Further characterization of MEF-derived EV fractions

(A-C) No significant differences in EV release between MLi-2/CBE–treated and untreated WT MEF cells. Quantification of LAMP2 and Flotillin-1 levels relative to WT control MEF cells in WCL (A) and isolated EVs (B-C). Data from 7-8 independent experiments (mean ± SEM). Significance determined by ordinary one-way ANOVA, uncorrected Fisher’s LSD. (D) and (E), Characterization of WT or R1441G LRRK2 MEF-derived purified EVs by Nanoparticle Tracking Analysis (NTA). (D) Representative plots of EV size distribution in each indicated condition. (E) Yield comparison of MEF-derived EVs from each indicated condition determined by NTA. Each colored dot represents an independent experiment. (F-H) No significant differences in EV-associated BMP levels between MLi-2/CBE–treated and untreated WT MEF cells. UPLC-MS/MS measurements of cellular (F-G) and EV-associated (H) BMP isoforms normalized to protein content from cells treated with 200nM MLi-2 or 300µM CBE for 48h or left untreated (ctrl). Data shown as fold change relative to WT control MEF cells. Only BMP isoforms that were detected are shown. Data from 6-7 independent experiments (mean ± SEM). Significance determined by ordinary two-tailed paired t test; ns, not significant.

Quantitative analysis of GCase substrates in MEF cells and EV fractions

(A-B) Lipidomic determination of Glucosylceramide (GlcCer), Galactosylceramide (GalCer) and Glucosylsphingosine (GlcSph) isoforms normalized to protein content from WT and R1441G LRRK2 mutant MEF cells (A) and isolated EVs (B) treated with 300µM CBE or 200nM MLi-2 for 48h.

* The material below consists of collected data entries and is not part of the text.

(* ===== verification/Config.v ===== *)
(** * Configuration: src/src/config.h (ConfigVar, Config), src/src/config.cpp

    Configuration variables are shared objects: they live in a store and the
    registry maps names to their addresses.  A value carries its type, and the
    downcast of a [ConfigVarBase] compares types.  A listener is called with the
    old and the new value and acts on the rest of the program, which is the
    component [world] of the state.  yaml-cpp and [boost::lexical_cast] are the
    interfaces of [LexicalCast].  Logging is left out. *)

From stdpp Require Import prelude gmap strings.
From Stdlib Require Import ZArith Lia Ascii Sorted.
From S2P Require Import Prelude Text Http LexicalCast.

Module Config.
Import LexicalCast.
Local Open Scope Z_scope.

(** [std::transform(..., ::tolower)] *)
Definition lower_char (c : ascii) : ascii := ascii_of_nat (Z.to_nat (Http.tolower (Text.code c))).
Fixpoint lower (s : string) : string :=
  match s with EmptyString => EmptyString | String c s => String (lower_char c) (lower s) end.

Definition between (a b : Z) (c : ascii) : bool := (a <=? Text.code c) && (Text.code c <=? b).
(** "._0123456789" *)
Definition name_mark (c : ascii) : bool :=
  (Text.code c =? 46) || (Text.code c =? 95) || between 48 57 c.
Definition key_char (c : ascii) : bool := between 97 122 c || name_mark c.
Definition name_char (c : ascii) : bool := between 65 90 c || key_char c.
(** [find_first_not_of(...) == npos] *)
Fixpoint only (p : ascii -> bool) (s : string) : bool :=
  match s with EmptyString => true | String c s => p c && only p s end.

Section config.
Context `{Yaml, Base, Hash}.
Context {CB W : Type} (run : CB -> val -> val -> Prelude.cmd W unit).

(** ** Variables *)

Record ConfigVar := ConfigVar_ {
  m_name : string;
  m_des : string;
  m_val : val;
  m_cbs : list (Z * option CB)     (* the map of listeners, by key *)
}.
Definition type_of (x : ConfigVar) : ty := projT1 (m_val x).
Definition with_val (v : val) (x : ConfigVar) : ConfigVar := ConfigVar_ (m_name x) (m_des x) v (m_cbs x).
Definition with_cbs (v : list (Z * option CB)) (x : ConfigVar) : ConfigVar :=
  ConfigVar_ (m_name x) (m_des x) (m_val x) v.

Record config := Config_ {
  vars : gmap nat ConfigVar;
  s_datas : gmap string nat;
  s_fun_id : ty -> Z;              (* a counter for every type *)
  world : W
}.
Abbreviation cmd := (Prelude.cmd config).
Definition set_vars v s := Config_ v (s_datas s) (s_fun_id s) (world s).
Definition set_datas v s := Config_ (vars s) v (s_fun_id s) (world s).
Definition set_fun_id v s := Config_ (vars s) (s_datas s) v (world s).
Definition set_world v s := Config_ (vars s) (s_datas s) (s_fun_id s) v.

Definition var (p : nat) : cmd ConfigVar :=
  fun s => match vars s !! p with Some x => Ok x s | None => Fail_ Undef end.
Definition put (p : nat) (x : ConfigVar) : cmd unit := modify (fun s => set_vars (<[p := x]> (vars s)) s).

(** The constructors. *)
Definition new_ConfigVar (name : string) (default_val : val) (des : string) : ConfigVar :=
  ConfigVar_ (lower name) des default_val [].

Definition to_string (p : nat) : cmd string :=
  let* x := var p in
  ret (match to_str (projT1 (m_val x)) (projT2 (m_val x)) with Some s => s | None => EmptyString end).
Definition get_value (p : nat) : cmd val := let* x := var p in ret (m_val x).

(** The loop over the listeners; an empty function throws.  A listener acts on the world [W] of the
    program: one that itself sets configuration variables is not modelled. *)
Fixpoint notify (cbs : list (Z * option CB)) (old new : val) : cmd unit :=
  match cbs with
  | [] => ret tt
  | (_, f) :: cbs =>
    (match f with
     | None => throw bad_function_call
     | Some f => fun s => match run f old new (world s) with
                          | Ok u w => Ok u (set_world w s)
                          | Throw e w => Throw e (set_world w s)
                          | Fail_ fl => Fail_ fl
                          end
     end) ;;;
    notify cbs old new
  end.
Definition set_value (p : nat) (v : val) : cmd unit :=
  let* x := var p in
  if decide (v = m_val x) then ret tt
  else
    notify (m_cbs x) (m_val x) v ;;;
    let* x := var p in put p (with_val v x).

(** [try { ... } catch (std::exception &e) { ... }] *)
Definition try_ (m : cmd unit) : cmd unit :=
  fun s => match m s with Throw _ s => Ok tt s | r => r end.
Definition from_string (p : nat) (v : string) : cmd bool :=
  let* x := var p in
  try_ (match from_str (type_of x) v with
        | Some y => set_value p (existT (type_of x) y)
        | None => throw conversion_error
        end) ;;;
  ret false.

(** [m_cbs[key] = cb] *)
Fixpoint cb_set (k : Z) (f : option CB) (l : list (Z * option CB)) : list (Z * option CB) :=
  match l with
  | [] => [(k, f)]
  | (j, g) :: l' => if k <? j then (k, f) :: l else if j <? k then (j, g) :: cb_set k f l' else (k, f) :: l'
  end.
Definition add_listener (p : nat) (f : option CB) : cmd Z :=
  let* x := var p in
  let* s := gets id in
  let id := u64 (s_fun_id s (type_of x) + 1) in
  modify (set_fun_id (fun t => if decide (t = type_of x) then id else s_fun_id s t)) ;;;
  put p (with_cbs (cb_set id f (m_cbs x)) x) ;;; ret id.
Definition del_listener (p : nat) (key : Z) : cmd unit :=
  let* x := var p in put p (with_cbs (filter (fun e => e.1 <> key) (m_cbs x)) x).
Definition get_listener (p : nat) (key : Z) : cmd (option CB) :=
  let* x := var p in
  ret (match List.find (fun e => e.1 =? key) (m_cbs x) with Some e => e.2 | None => None end).
Definition clear_listeners (p : nat) : cmd unit := let* x := var p in put p (with_cbs [] x).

Heatmap showing values as fold change relative to R1441G LRRK2 mutant MEF cell control. Only GlcCer, GalCer and GlcSph isoforms that were detected are shown. Data from 3-9 independent experiments (mean ± SEM). Significance determined by ordinary two-way ANOVA, uncorrected Fisher’s LSD *p<0.05, **p<0.01, ***p<0.001 ****p<0.0001.

Pharmacological modulation of EV-mediated BMP exocytosis in mutant LRRK2 MEF cells

Whole cell lysates (WCL) and isolated EVs from R1441G LRRK2 MEF cells treated with 10µM GW4869 or 10nM bafilomycin-A1 for 24h were analyzed by western blotting. Representative images of LAMP2, Flotillin-1 and α-Tubulin levels are shown. Molecular weight marker mobility is shown in kDa.